Breezy enough to sweep through the open Sylvia door and keep her innards to 80F degrees or so, and so bearable and actually quite pleasant to work in as the air passes coolly over the skin.
The occasional yellowjacket drifts in then out again. Never had a yellowjacket on the place until I put up the yellowjacket traps last week. The label said it worked for paper wasps too, the kind that sting the bejesus out of my hands and feet every summer as they nest everywhere, everywhere around and about the house. Instead, the trap pheromone simply attracted every big fat bumblewasp yellowjacket in a five-imile radius to a property they'd never noticed before. The traps are half-full of these hapless critters, while the spindlier wispwasps with the mighty stings go peacefully about their papernest building in the eaves and yardjunk unperturbed.
So. A flawed plan.
Studying all day today. Not really writing. Except for a burst of poetry a month back I haven't really had beautymind in a long time. I do not fear. I know it will return one day.

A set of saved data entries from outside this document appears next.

(** *** The events held for the map *)

Lemma record_event_filter (e : event_row) (events : list event_row) :
  record_event e events = events ++ filter has_position [e].
Proof.
  unfold record_event, has_position. cbn [filter].
  destruct (ev_lat e), (ev_lon e); cbn; rewrite ?app_nil_r; reflexivity.
Qed.

Lemma run_events (inputs : list tick_input) :
  forall st : loop_state,
    events_list (snd (fst (run st inputs)))
    = events_list st
      ++ filter has_position (events_written (fst (fst (run st inputs)))).
Proof.
  induction inputs as [|i rest IH]; intros st.
  - cbn. rewrite app_nil_r. reflexivity.
  - destruct (run_step st i rest)
      as [(st' & row & ev & Ht & ->)|[[_ ->]|[_ ->]]]; cbn [fst snd];
      try (cbn; rewrite app_nil_r; reflexivity).
    destruct (tick_row st i st' row ev Ht) as (_ & _ & _ & _ & _ & _ & He).
    rewrite IH, He. unfold events_written. cbn [map event_written dropna].
    destruct ev as [e|]; [|reflexivity].
    rewrite record_event_filter, <- app_assoc. cbn [dropna].
    change (e :: dropna (map event_written (fst (fst (run st' rest)))))
      with ([e] ++ dropna (map event_written (fst (fst (run st' rest))))).
    rewrite filter_app. reflexivity.
Qed.

Lemma py_sum_returns (terms : list (option float)) :
  Forall (fun o => o <> None) terms ->
  forall acc, exists s, MonitorMap.py_sum acc terms = Some s.
Proof.
  induction 1 as [|o rest Ho _ IH]; intros acc.
  - exists acc. reflexivity.
  - destruct o as [x|]; [|congruence]. cbn. apply IH.
Qed.

Lemma update_map_center_returns (events : list event_row) :
  Forall (fun e => has_position e = true) events ->
  MonitorMap.update_map_center events <> Raised.
Proof.
  intros H. unfold MonitorMap.update_map_center.
  destruct events as [|e rest]; [discriminate|].
  destruct (py_sum_returns (map ev_lat (e :: rest))) with (acc := Fin 0)
    as [s1 ->].
  { apply Forall_map. revert H. apply Forall_impl. intros a.
    unfold has_position. destruct (ev_lat a); [discriminate|].
    destruct (ev_lon a); discriminate. }
  destruct (py_sum_returns (map ev_lon (e :: rest))) with (acc := Fin 0)
    as [s2 ->].
  { apply Forall_map. revert H. apply Forall_impl. intros a.
    unfold has_position. destruct (ev_lat a); [|discriminate].
    destruct (ev_lon a); discriminate. }
  discriminate.
Qed.

(** *** The statements *)

Lemma main_logs (sftp0 : sftp_client) (inputs : list tick_input)
      (P : list tick_log -> Prop) :
  P [] ->
  (forall size0, P (fst (fst (run (initial_state size0) inputs)))) ->
  P (fst (main sftp0 inputs)).
Proof.
  intros Hnil Hrun. unfold main.
  destruct (get_remote_file_size sftp0 REMOTE_RX_FILE) as [[size0|]|];
    try exact Hnil.
  specialize (Hrun size0).
  destruct (run (initial_state size0) inputs) as [[logs fin] e]. exact Hrun.
Qed.

(** X1.  As long as the receiver's fixes have their latitude between the
    poles, every iteration of [main] starts from loop variables in shape:
    both counters are non-negative, [entry_counter] is below
    [ENTRY_SECONDS] while OUTSIDE and [exit_counter] below [EXIT_SECONDS]
    while INSIDE (a threshold reached is acted on at once), and the window
    holds at most [PPS_WINDOW_SEC] deltas, none negative. *)
Theorem loop_variables_stay_in_shape
        (sftp0 : sftp_client) (inputs : list tick_input) :
  gps_ok inputs ->
  Forall (fun l => reachable_shape (before l)) (fst (main sftp0 inputs)).
Proof.
  intros Hgps. apply main_logs; [constructor|]. intros size0.
  apply (run_keeps_shape inputs (initial_state size0));
    [apply initial_state_shape|exact Hgps].
Qed.

Lemma loop_variables_stay_in_shape_witness :
  Forall (fun l => reachable_shape (before l))
         (fst (main (fun _ => StatOk 0) three_active)).
Proof.
  apply loop_variables_stay_in_shape.
  repeat constructor; cbn; lra.
Defined.

(** X2.  Whatever the outside world answers, the events [main] writes
    alternate, and the first one is an ENTRY: no two ENTRY and no two EXIT
    events follow each other, and no EXIT comes first. *)
Theorem events_alternate_from_entry
        (sftp0 : sftp_client) (inputs : list tick_input) :
  alternates ENTRY (event_types (fst (main sftp0 inputs))).
Proof.
  apply main_logs; [exact I|]. intros size0.
  apply (run_alternates inputs (initial_state size0)).
Qed.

Meanwhile biographies are closely read and notes scribbled, passages transcribed. Nightdreams ruminated on.
5.16.2012
5.14.2012
Sitting in Sylvia sipping soft coffee, eating soft oats mapled and raisined. Door open a crack - yellowjackets drift in and out ominously, deep humbuzzes loud in the otherwise silence. Earlier I heard a rustle and glanced through the crack to see a large robin eying me from the weeds just outside, cocking his head around. We gazed at one another for a while and then he hopped off and I meandered back to my book.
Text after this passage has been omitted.